Is Fruit Juice as Bad as Soft Drinks?
If you’ve done any reading about nutrition or, let’s face it, been on the Internet at all, you’ve probably heard that fruit juice is just as bad for you as soft drinks. Is this true – could sweet, natural fruit juices really be as bad for you as chemical-laden sodas?
The answer is yes – with some caveats. Fruit juices are full of natural sugars, which are healthy in small doses. The problem is that even naturally-occurring sugar becomes problematic when consumed in excessive amounts, something that’s extremely easy to do with fruit juice.
Fruit juices have even higher concentrations of sugar than whole fruits.

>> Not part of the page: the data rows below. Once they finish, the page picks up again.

(* ===== verification/DualImage.v ===== *)
(** * Dual images: definitions

    board/ralink/common/dual_image.c: checking the main and the backup
    firmware and restoring one from the other. *)

From stdpp Require Import base numbers list strings option.
From Stdlib Require Import ZArith Lia.
From S2P Require Import Prelude IntLib NmbmTypes Mtd Crc32 Image Flash.

(** What the code takes from the configuration. *)
Class dual_config := {
  MTK_DUAL_IMAGE_PARTNAME_MAIN : string;
  MTK_DUAL_IMAGE_PARTNAME_BACKUP : string;
  MTK_DUAL_IMAGE_SQUASHFS_DATA_CHECK : bool;
  MTK_DUAL_IMAGE_RESTORE_KERNEL_ONLY : bool;
  CONFIG_WATCHDOG : bool;
  CONFIG_FIT : bool
}.

(** The flattened image tree library, on the memory from an address on. *)
Class fit_library := {
  fdt_check_header : list Z -> Z;
  fit_check_format : list Z -> bool;
  fit_all_image_verify : list Z -> bool
}.

Definition SQUASHFS_MAGIC : Z := 0x73717368.
Definition sizeof_squashfs_super_block : Z := 48.

(** [fit_get_size]: the big-endian [totalsize] of the tree. *)
Definition fit_get_size (mem : list Z) : Z := be32_at 4 mem.

Inductive image_format := IMAGE_FORMAT_LEGACY | IMAGE_FORMAT_FIT | IMAGE_FORMAT_INVALID.

Definition genimg_get_format {FT : fit_library} (mem : list Z) : image_format :=
  if image_check_magic mem then IMAGE_FORMAT_LEGACY
  else if fdt_check_header mem =? 0 then IMAGE_FORMAT_FIT
  else IMAGE_FORMAT_INVALID.

Section DualImage.
Context {S : Type} {F : flash_helper S} {FT : fit_library} {C : dual_config}.

(** [ram] is the memory from [CONFIG_SYS_LOAD_ADDR] on: [at] bytes further,
    [size] bytes are read from the flash. *)
Definition read_to_ram (at_ : Z) (offset size : Z) (ram : list Z) : M S (Z * list Z) :=
  do dst <- lift (slice ram at_ size);
  do '(r, b) <- mtk_board_flash_read offset dst;
  do ram <- lift (splice ram at_ b);
  ret (r, ram).

(** Results of the verification functions: the return value, the size
    stored through the pointer if any, and the memory. *)
Definition read_failed (r : Z) : Z := if r =? - EBADMSG then 1 else - EIO.

Definition verify_legacy_image (offset maxsize : Z) (ram : list Z) : M S (Z * option Z * list Z) :=
  do hdr <- lift (slice ram 0 sizeof_image_header);
  if negb (image_check_hcrc hdr) then ret (1, None, ram)
  else
    let size := image_get_image_size hdr in
    if maxsize <? size then ret (1, None, ram)
    else
      do '(r, ram) <- read_to_ram 0 offset size ram;
      if negb (r =? 0) then ret (read_failed r, None, ram)
      else
        do dcrc <- lift (image_check_dcrc CONFIG_WATCHDOG 0 ram);
        if negb dcrc then ret (1, None, ram)
        else ret (0, Some size, ram).

Definition verify_fit_image (offset maxsize : Z) (ram : list Z) : M S (Z * option Z * list Z) :=
  let size := fit_get_size ram in
  if maxsize <? size then ret (1, None, ram)
  else
    do '(r, ram) <- read_to_ram 0 offset size ram;
    if negb (r =? 0) then ret (read_failed r, None, ram)
    else if negb (fit_check_format ram) then ret (1, None, ram)
    else if negb (fit_all_image_verify ram) then ret (1, None, ram)
    else ret (0, Some size, ram).

Definition verify_image (offset maxsize : Z) (ram : list Z) : M S (Z * option Z * list Z) :=
  do '(r, ram) <- read_to_ram 0 offset sizeof_image_header ram;
  if negb (r =? 0) then ret (read_failed r, None, ram)
  else
    match genimg_get_format ram with
    | IMAGE_FORMAT_LEGACY => verify_legacy_image offset maxsize ram
    | IMAGE_FORMAT_FIT =>
        if CONFIG_FIT then verify_fit_image offset maxsize ram else ret (1, None, ram)
    | IMAGE_FORMAT_INVALID => ret (1, None, ram)
    end.

(** [sb] and [data] are local variables, whose contents before do not matter. *)
Definition verify_squashfs (offset fs_end : Z) : M S (Z * option Z) :=
  do '(r, sb) <- mtk_board_flash_read offset (fill 0 sizeof_squashfs_super_block);
  if negb (r =? 0) then ret (read_failed r, None)
  else if negb (get_le 4 0 sb =? SQUASHFS_MAGIC) then ret (1, None)
  else
    let size := get_le 8 40 sb in
    if fs_end <=? u64 (offset + size) then ret (1, None)
    else if MTK_DUAL_IMAGE_SQUASHFS_DATA_CHECK then
      do '(r, data) <- mtk_board_flash_read (u64 (offset + size - 1)) (fill 0 1);
      if negb (r =? 0) then ret (0, None)
      else
        do data <- lift (znth data 0);
        if data =? 0xff then ret (1, None) else ret (0, Some (u32 size))
    else ret (0, Some (u32 size)).

(** [verify_rootfs]: the return value, [*header_prefix_bytes] if stored and
    [*rootfs_size] if stored. *)
Definition verify_rootfs (offset maxsize : Z) : M S (Z * option Z * option Z) :=
  let fs_end := u64 (offset + maxsize) in
  do '(r, size1) <- verify_squashfs offset fs_end;
  if r =? 0 then ret (0, Some 0, size1)
  else
    let leading := offset mod mtk_board_get_flash_erase_size in
    if leading =? 0 then ret (1, None, size1)
    else
      let extra_bytes := mtk_board_get_flash_erase_size - leading in
      let offset := u64 (offset + extra_bytes) in
      do '(r, size2) <- verify_squashfs offset fs_end;
      let size := match size2 with Some _ => size2 | None => size1 end in
      if r =? 0 then ret (0, Some (u32 extra_bytes), size)
      else ret (1, None, size).

(** One erase block of [copy_firmware]: the source is read to [buff], the
    start of [ram], and compared with what was written, read to [verify], one
    erase block further. *)
Definition copy_block (src_offset addr chunksz : Z) (ram : list Z) : M S (Z * list Z) :=
  let erasesize := mtk_board_get_flash_erase_size in
  do '(r, ram) <- read_to_ram 0 src_offset chunksz ram;
  if negb (r =? 0) then ret (- EIO, ram)
  else
    do r <- mtk_board_flash_erase addr erasesize;
    if negb (r =? 0) then ret (- EIO, ram)
    else
      do buff <- lift (slice ram 0 chunksz);
      do r <- mtk_board_flash_write addr buff;
      if negb (r =? 0) then ret (- EIO, ram)
      else
        do '(r, ram) <- read_to_ram erasesize addr chunksz ram;
        if negb (r =? 0) then ret (- EIO, ram)
        else
          do buff <- lift (slice ram 0 chunksz);
          do verify <- lift (slice ram erasesize chunksz);
          ret (if bool_decide (buff = verify) then 0 else 1, ram).

Definition copy_firmware_body (x : Z * Z * Z * list Z) : M S (Z * Z * Z * list Z + Z * Z * list Z) :=
  let '(src_offset, addr, sizeleft, ram) := x in
  if negb (sizeleft =? 0) then
    let erasesize := mtk_board_get_flash_erase_size in
    let chunksz := if erasesize <? sizeleft then erasesize else sizeleft in
    do '(r, ram) <- copy_block src_offset addr chunksz ram;
    if negb (r =? 0) then ret (inr (r, addr, ram))
    else ret (inl (u64 (src_offset + chunksz), u64 (addr + chunksz), sizeleft - chunksz, ram))
  else ret (inr (0, addr, ram)).

Definition deadc0de_bytes : list Z := [0xde; 0xad; 0xc0; 0xde].

(** The erase block mask has 32 bits. *)
Definition marker_addr (addr : Z) : Z :=
  let erasesize := mtk_board_get_flash_erase_size in
  Z.land (u64 (addr + erasesize - 1)) (u32 (Z.lnot (erasesize - 1))).

Definition copy_firmware (src_offset dst_offset size : Z) (deadc0de : bool) (ram : list Z) : M S Z :=
  let sizeleft := u32 size in
  do '(r, addr, ram) <- iter (Z.to_nat sizeleft + 1) copy_firmware_body (src_offset, dst_offset, sizeleft, ram);
  if negb (r =? 0) then ret r
  else if negb deadc0de then ret 0
  else
    let addr := marker_addr addr in
    do r <- mtk_board_flash_erase addr mtk_board_get_flash_erase_size;
    if negb (r =? 0) then ret (- EIO)
    else
      do r <- mtk_board_flash_write addr deadc0de_bytes;
      if negb (r =? 0) then ret (- EIO) else ret 0.

(** Checking one image: [verify_image] and, on success, [verify_rootfs]; the
    result is the early return for a failed read, or whether the image is
    good with its size, padding and root file system size. *)
Definition check_one (off partsize : Z) (ram : list Z) : M S (option (bool * Z * Z * Z) * list Z) :=
  do '(r, size, ram) <- verify_image off partsize ram;
  if r <? 0 then ret (None, ram)
  else if r =? 0 then
    do size <- lift size;
    do '(r, padding, rootfs) <- verify_rootfs (u64 (off + size)) (u64 (partsize - size));
    ret (Some (r =? 0, size, default 0 padding, default 0 rootfs), ram)
  else ret (Some (false, 0, 0, 0), ram).

(** The tail of [dual_image_check]: restore partition [dst] from [src]. *)
Definition restore_image (src_off dst_off dst_partsize size padding rootfs : Z) (ram : list Z) : M S Z :=
  let total :=
    if MTK_DUAL_IMAGE_RESTORE_KERNEL_ONLY then size else u64 (size + u32 (padding + rootfs)) in
  if dst_partsize <? total then ret 4
  else copy_firmware src_off dst_off total (negb MTK_DUAL_IMAGE_RESTORE_KERNEL_ONLY) ram.

Definition dual_image_check (ram : list Z) : M S Z :=
  if negb mtk_board_get_flash_dev then ret (-1)
  else
    match get_mtd_part_info MTK_DUAL_IMAGE_PARTNAME_MAIN with
    | None => ret (-1)
    | Some (image1_off, image1_partsize) =>
        match get_mtd_part_info MTK_DUAL_IMAGE_PARTNAME_BACKUP with
        | None => ret (-1)
        | Some (image2_off, image2_partsize) =>
            do '(c1, ram) <- check_one image1_off image1_partsize ram;
            match c1 with
            | None => ret 0
            | Some (image1_ok, size1, padding1, rootfs1) =>
                do '(c2, ram) <- check_one image2_off image2_partsize ram;
                match c2 with
                | None => ret 0
                | Some (image2_ok, size2, padding2, rootfs2) =>
                    if negb image1_ok && negb image2_ok then ret 3
                    else if image1_ok && image2_ok then ret 0
                    else if negb image2_ok
                    then restore_image image1_off image2_off image2_partsize size1 padding1 rootfs1 ram
                    else restore_image image2_off image1_off image1_partsize size2 padding2 rootfs2 ram
                end
            end
        end
    end.

End DualImage.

Besides that, many brands add sugar or artificial sweeteners to their juice to enhance the flavour. Also, juice tends to lose most of the healthy fibre found in fruit during the liquefying process.

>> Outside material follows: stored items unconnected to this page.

Lemma parts_ok_swap o1 p1 o2 p2 p ram : parts_ok o1 p1 o2 p2 p ram -> parts_ok o2 p2 o1 p1 p ram.
Proof. intros []. constructor; try done. tauto. Qed.

Lemma restore_ok s0 s o1 p1 o2 p2 p size pad rootfs ram :
  usable s -> keeps (fun _ => False) s0 s -> parts_ok o1 p1 o2 p2 p ram -> firmware_at s0 o1 p1 size pad rootfs ->
  wp (restore_image o1 o2 p2 size pad rootfs ram) (fun r s' =>
    keeps (fun _ => False) s0 s' \/ restored s0 o1 p1 o2 p2 r s') s.
Proof.
  intros Hu Hk [(Ho1 & Ha1 & Hf1) (Ho2 & Ha2 & Hf2) Hp1 Hp2 Hbp Hap Hsm Hmin (Hr1 & Hr2 & Hr3)] Hfw.
  pose proof erase_size_pos as He. unfold restore_image. fold (total_size size pad rootfs).
  pose proof Hfw as (Himg & _). pose proof (image_at_size _ _ _ _ Himg) as Hsz.
  assert (Ht : 0 <= total_size size pad rootfs).
  { unfold total_size. destruct MTK_DUAL_IMAGE_RESTORE_KERNEL_ONLY; [lia|apply u64_range]. }
  set (total := total_size size pad rootfs) in *.
  destruct (Z.ltb_spec p2 total); [apply wp_ret; by left|].
  assert (Hal : align_up total <= p) by (apply align_up_le; [done|lia]).
  eapply wp_conseq; [apply (copy_firmware_ok s o1 o2 total); try done; lia|].
  intros r s' [Hkc Hc]. right. exists size, pad, rootfs. split_and!; [done|done|].
  split; [eapply keeps_trans; [|exact Hkc]; eapply keeps_weaken; [|exact Hk]; tauto|].
  intros E. destruct (Hc E) as (Hu' & Hcp & Hm). split_and!; [done| |done].
  intros i Hi. rewrite Hcp by done. apply Hk; [lia|tauto].
Qed.

(** [dual_image_check] either leaves the flash alone or restores one image
    from the other, which has passed all checks. *)
Definition dual_post s o1 p1 o2 p2 (r : Z) s' : Prop :=
  keeps (fun _ => False) s s' \/ restored s o1 p1 o2 p2 r s' \/ restored s o2 p2 o1 p1 r s'.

It’s very telling that most health professionals recommend not giving fruit juice to babies under 12 months, and to limit fruit juice to one cup per day for children under the age of seven. In fact, the NSW Centre for Public Health lists fruit juice right alongside soft drinks in the category of “sugary drinks.”

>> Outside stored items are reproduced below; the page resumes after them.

(* ===== verification/Upgrade.v ===== *)
(** * Upgrading: definitions

    The flash writing half of board/ralink/common/cmd_mtkupgrade.c: storing a
    new boot loader or new firmware that was loaded to memory. *)

From stdpp Require Import base numbers list strings option.
From Stdlib Require Import ZArith Lia.
From S2P Require Import Prelude IntLib NmbmTypes Mtd Strto Crc32 Image Flash Board Stage2.

Definition SZ_4K : Z := 4096.

Inductive file_type := TYPE_BL | TYPE_FW.

(** What the code takes from the configuration and from its surroundings:
    the answer to [confirm_yesno], and the NAND device of the board. *)
Class upgrade_env (S : Type) := {
  MTK_DUAL_IMAGE_SUPPORT : bool;
  DUAL_PARTNAME_BACKUP : string;
  CONFIG_ENV_IS_NOWHERE : bool;
  confirm_yesno : bool;
  get_mtk_board_nand_mtd : option (mtd_info (M S));
  CONFIG_MAX_U_BOOT_SIZE : option Z
}.

Section Upgrade.
Context {S : Type} {F : flash_helper S} {U : upgrade_env S}.

Definition check_mtd_bootloader_size (data_size : Z) : Z :=
  let check part_off part_size :=
    if (part_off =? 0) && (part_size <? data_size) && negb confirm_yesno then CMD_RET_FAILURE
    else CMD_RET_SUCCESS in
  match get_mtd_part_info "u-boot" with
  | Some (part_off, part_size) => check part_off part_size
  | None =>
      match get_mtd_part_info "Bootloader" with
      | Some (part_off, part_size) => check part_off part_size
      | None => CMD_RET_SUCCESS
      end
  end.

(** [do_data_verify (flash, offset, len, buf)] with [buf] of [len] bytes;
    [data] is a local buffer. *)
Definition data_verify_body (x : Z * list Z) : M S (Z * list Z + Z) :=
  let '(offset, ptr) := x in
  if negb (zlen ptr =? 0) then
    let readlen := if zlen ptr <? SZ_4K then zlen ptr else SZ_4K in
    do '(r, data) <- mtk_board_flash_read offset (fill 0 readlen);
    if negb (r =? 0) then ret (inr r)
    else
      do p <- lift (slice ptr 0 readlen);
      if negb (bool_decide (data = p)) then ret (inr 1)
      else ret (inl (u64 (offset + readlen), drop (Z.to_nat readlen) ptr))
  else ret (inr 0).

Definition do_data_verify (offset : Z) (buf : list Z) : M S Z :=
  iter (Datatypes.S (length buf)) data_verify_body (offset, buf).

(** [mem] is the memory from [data_addr] on. *)
Definition do_write_bootloader (stock_stage2_off : Z) (mem : list Z) (data_size stage1_size : Z) : M S Z :=
  let stock_stage2_off := if negb (stock_stage2_off =? 0) && negb (stage1_size =? 0) then 0 else stock_stage2_off in
  if negb (check_mtd_bootloader_size (u32 (stock_stage2_off + data_size)) =? CMD_RET_SUCCESS)
  then ret CMD_RET_FAILURE
  else
    let erase_size := ALIGN data_size mtk_board_get_flash_erase_size in
    do r <- mtk_board_flash_erase stock_stage2_off erase_size;
    if negb (r =? 0) then ret CMD_RET_FAILURE
    else
      do data <- lift (slice mem 0 data_size);
      do r <- mtk_board_flash_write stock_stage2_off data;
      if negb (r =? 0) then ret CMD_RET_FAILURE
      else
        do r <- do_data_verify stock_stage2_off data;
        if negb (r =? 0) then ret CMD_RET_FAILURE
        else
          (if CONFIG_ENV_IS_NOWHERE then ret 0
           else mtk_board_flash_erase CONFIG_ENV_OFFSET CONFIG_ENV_SIZE);;
          ret CMD_RET_SUCCESS.

(** The 32-bit sum may wrap around; the data is checksummed where the memory
    holds it. *)
Definition verify_stage2_integrity (mem : list Z) (size : Z) : option Z :=
  hdr ← slice mem 0 sizeof_image_header;
  if negb (image_check_magic hdr) then Some 1
  else
    let data_size := image_get_size hdr in
    if size <? u32 (data_size + sizeof_image_header) then Some 1
    else
      data ← slice mem sizeof_image_header data_size;
      if negb (crc32 sizeof_image_header 0 data =? image_get_dcrc hdr) then Some 1 else Some 0.

(** The offset at which [write_bootloader] writes a two-stage boot loader;
    [None] is [goto do_write_bl_single]. *)
Definition stage2_target (stock_stage2_off_min stock_stage2_off stock_block_size flash_block_size : Z) : option Z :=
  if stock_block_size =? flash_block_size then Some stock_stage2_off
  else if stock_block_size <? flash_block_size then
    if stock_block_size =? 0 then None
    else if negb (flash_block_size mod stock_block_size =? 0) then None
    else if negb (stock_stage2_off mod flash_block_size =? 0) then
      if negb (stock_stage2_off_min mod flash_block_size =? 0) then
        let tmp := ALIGN stock_stage2_off_min flash_block_size in
        if stock_stage2_off <? tmp then None else Some tmp
      else Some stock_stage2_off_min
    else Some stock_stage2_off
  else if negb (stock_block_size mod flash_block_size =? 0) then None
  else Some stock_stage2_off.

Definition write_bootloader (mem : list Z) (data_size : Z) : M S Z :=
  let single := do_write_bootloader 0 mem data_size 0 in
  do ptr <- lift (get_mtk_stage2_image_ptr mem data_size);
  match ptr with
  | None => single
  | Some data_stage1_size =>
      let data_stage2_size := u32 (data_size - data_stage1_size) in
      do r <- lift (verify_stage2_integrity (drop (Z.to_nat data_stage1_size) mem) data_stage2_size);
      if negb (r =? 0) then ret CMD_RET_FAILURE
      else
        do stock <- check_mtk_stock_stage2_info get_mtk_board_nand_mtd CONFIG_MAX_U_BOOT_SIZE;
        match stock with
        | None => single
        | Some (stock_stage2_off_min, stock_stage2_off, stock_block_size) =>
            let flash_block_size := mtk_board_get_flash_erase_size in
            if flash_block_size =? 0 then single
            else
              match stage2_target stock_stage2_off_min stock_stage2_off stock_block_size flash_block_size with
              | None => single
              | Some off => do_write_bootloader off mem data_size data_stage1_size
              end
        end
  end.

(** [_write_firmware]; [do_div] leaves the remainder of the division. *)
Definition _write_firmware (mem : list Z) (data_size : Z) : M S Z :=
  match get_mtd_part_info "firmware" with
  | None => ret CMD_RET_FAILURE
  | Some (part_off, part_size) =>
      if part_off =? 0 then ret CMD_RET_FAILURE
      else if negb (part_off mod mtk_board_get_flash_erase_size =? 0) then ret CMD_RET_FAILURE
      else if part_size <? data_size then ret CMD_RET_FAILURE
      else
        let erase_size := ALIGN data_size mtk_board_get_flash_erase_size in
        do r <- mtk_board_flash_erase part_off erase_size;
        if negb (r =? 0) then ret CMD_RET_FAILURE
        else
          do data <- lift (slice mem 0 data_size);
          do r <- mtk_board_flash_write part_off data;
          if negb (r =? 0) then ret CMD_RET_FAILURE
          else
            (if MTK_DUAL_IMAGE_SUPPORT then
               match get_mtd_part_info DUAL_PARTNAME_BACKUP with
               | Some (part_off, _) => mtk_board_flash_erase part_off mtk_board_get_flash_erase_size
               | None => ret 0
               end
             else ret 0);;
            ret CMD_RET_SUCCESS
  end.

Definition write_firmware_failsafe (mem : list Z) (data_size : Z) : M S Z :=
  if negb mtk_board_get_flash_dev then ret CMD_RET_FAILURE else _write_firmware mem data_size.

Definition write_firmware (mem : list Z) (data_size : Z) : M S Z := _write_firmware mem data_size.

Definition write_data (ft : file_type) (mem : list Z) (data_size : Z) : M S Z :=
  if negb mtk_board_get_flash_dev then ret CMD_RET_FAILURE
  else
    do r <- (match ft with TYPE_BL => write_bootloader mem data_size | TYPE_FW => write_firmware mem data_size end);
    if negb (r =? 0) then ret CMD_RET_FAILURE else ret CMD_RET_SUCCESS.

End Upgrade.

If you want to drink fruit juice, limit your consumption to a small glass a few times a week. Otherwise, it’s easy to consume too many calories. You also don’t want to find yourself substituting juice for whole fruits, which contain lots of fibre and phytochemicals not found in juice alone.
However, the question was, “Is fruit juice as bad for you as soft drinks?” The answer to this specific question is no. Fruit juice may contain just as much sugar as soda, but it also provides nutritious things soda doesn’t, such as protein and some fibre. Natural fruit juice also does not include the long list of questionable chemicals found in most soft drinks.
If you must drink juice, try pulping your own, using a mixture of whole fruits and veggies. You’ll get much more nutrition for the calories. However, the best choice by far is just to eat those fruits and veggies in their original state.